**ABOUT THIS EXERCISE**.
What appears from the first line of the data below through the line containing "above 2%nat tr2", both included, should be copied exactly, and nothing else.

**DATA TO EXAMINE**.
-*-*-

Lemma reset_zeroes_descendants_then_notifies_witness :
  ∃ w' tr1 tr2,
    reset 9 2%nat sample_world = Return () w'
    ∧ trace w' = trace sample_world ++ tr1 ++ tr2
    ∧ (∀ b, descendant (heap sample_world) 2%nat b ->
         (∀ v, state_at sample_world b = Some (SimpleTask v) ->
               state_at w' b = Some (SimpleTask 0))
         ∧ (∀ progress len, state_at sample_world b = Some (CounterTask progress len) ->
              state_at w' b = Some (CounterTask 0 len)))
    ∧ own 2%nat tr2 = [Called 2%nat 1 (Extern 0)]
    ∧ above 2%nat tr2
    ∧ (∀ uid, uid ∈ [1] -> calls 2%nat uid tr2 = 1%nat).
Proof.
  apply (reset_zeroes_descendants_then_notifies sample_world 2%nat
           (Task "tasks" [(1, Extern 0)] (MultiTask [0; 1]%nat)) [0; 1]%nat 9%nat).
  - exact sample_world_reachable.
  - reflexivity.
  - reflexivity.
  - simpl. lia.
Defined.

(** C1, as stated, fails: with two boolean leaves under a composite that has
    one listener, one [reset()] of the composite calls that listener three
    times, once after the reset of each child and once at the end. *)
Lemma reset_notifies_after_each_child :
  ∃ w w',
    run_script [NewSimpleTask "a"; NewSimpleTask "b";
                NewMultiTask "m" [0; 1]%nat; Add 2%nat 7%nat] empty_world = Some w
    ∧ listeners_at w 2%nat = Some [(1, Extern 7)]
    ∧ reset 9 2%nat w = Return () w'
    ∧ trace w = []
    ∧ calls 2%nat 1 (trace w') = 3%nat
    ∧ runs 7 (trace w') = 3%nat.
Proof.
  eexists _, _. split; [vm_compute; reflexivity|]. split; [reflexivity|].
  split; [vm_compute; reflexivity|]. split; [reflexivity|]. split; reflexivity.
Qed.
(** X9. The runner raises nothing of its own: with collaborators that never
    raise, a run ends as the generator ends (returning when it is exhausted,
    raising its exception otherwise), after the whole pipeline of every
    subject the generator yielded. *)
Theorem runner_ends_as_generator (subjects : generator SubjectData)
    (dataset_id : string) (kw : kwargs) (st : state W) :
  never_raises C ->
  snd (_demo_runner C subjects dataset_id kw st)
  = match ending subjects with
    | None => inr tt
    | Some e => inl e
    end
  /\ exists rps : list (list string),
       List.length rps = List.length (yielded subjects)
       /\ calls (fst (_demo_runner C subjects dataset_id kw st))
          = (calls st
             ++ concat (map (fun p => subject_calls dataset_id kw (fst p) (snd p))
                          (combine (yielded subjects) rps)))%list.
Proof.
  intro N. unfold _demo_runner. revert st.
  induction subjects as [|s rest IH|e]; intro st.
  - split; [reflexivity |]. exists []. cbn. now rewrite app_nil_r.
  - cbn [for_gen]. destruct (subject_body_calm dataset_id kw s st N) as [st1 Hs].
    rewrite (bind_ok _ _ _ _ _ Hs).
    apply subject_body_returns in Hs.
    destruct Hs as (w1 & w2 & w3 & e0 & e1 & e2 & _ & _ & _ & Hc).
    destruct (IH st1) as (H1 & rps & H2 & H3).
    split; [exact H1 |].
    exists (mc_rp_filenames C e2 :: rps). split; [cbn; now rewrite H2 |].
    rewrite H3, Hc. cbn [yielded combine map concat fst snd].
    now rewrite <- app_assoc.
  - split; [reflexivity |]. exists []. cbn. now rewrite app_nil_r.
Qed.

-*-*-

**RESULT**.
Lemma reset_zeroes_descendants_then_notifies_witness :
  ∃ w' tr1 tr2,
    reset 9 2%nat sample_world = Return () w'
    ∧ trace w' = trace sample_world ++ tr1 ++ tr2
    ∧ (∀ b, descendant (heap sample_world) 2%nat b ->
         (∀ v, state_at sample_world b = Some (SimpleTask v) ->
               state_at w' b = Some (SimpleTask 0))
         ∧ (∀ progress len, state_at sample_world b = Some (CounterTask progress len) ->
              state_at w' b = Some (CounterTask 0 len)))
    ∧ own 2%nat tr2 = [Called 2%nat 1 (Extern 0)]
    ∧ above 2%nat tr2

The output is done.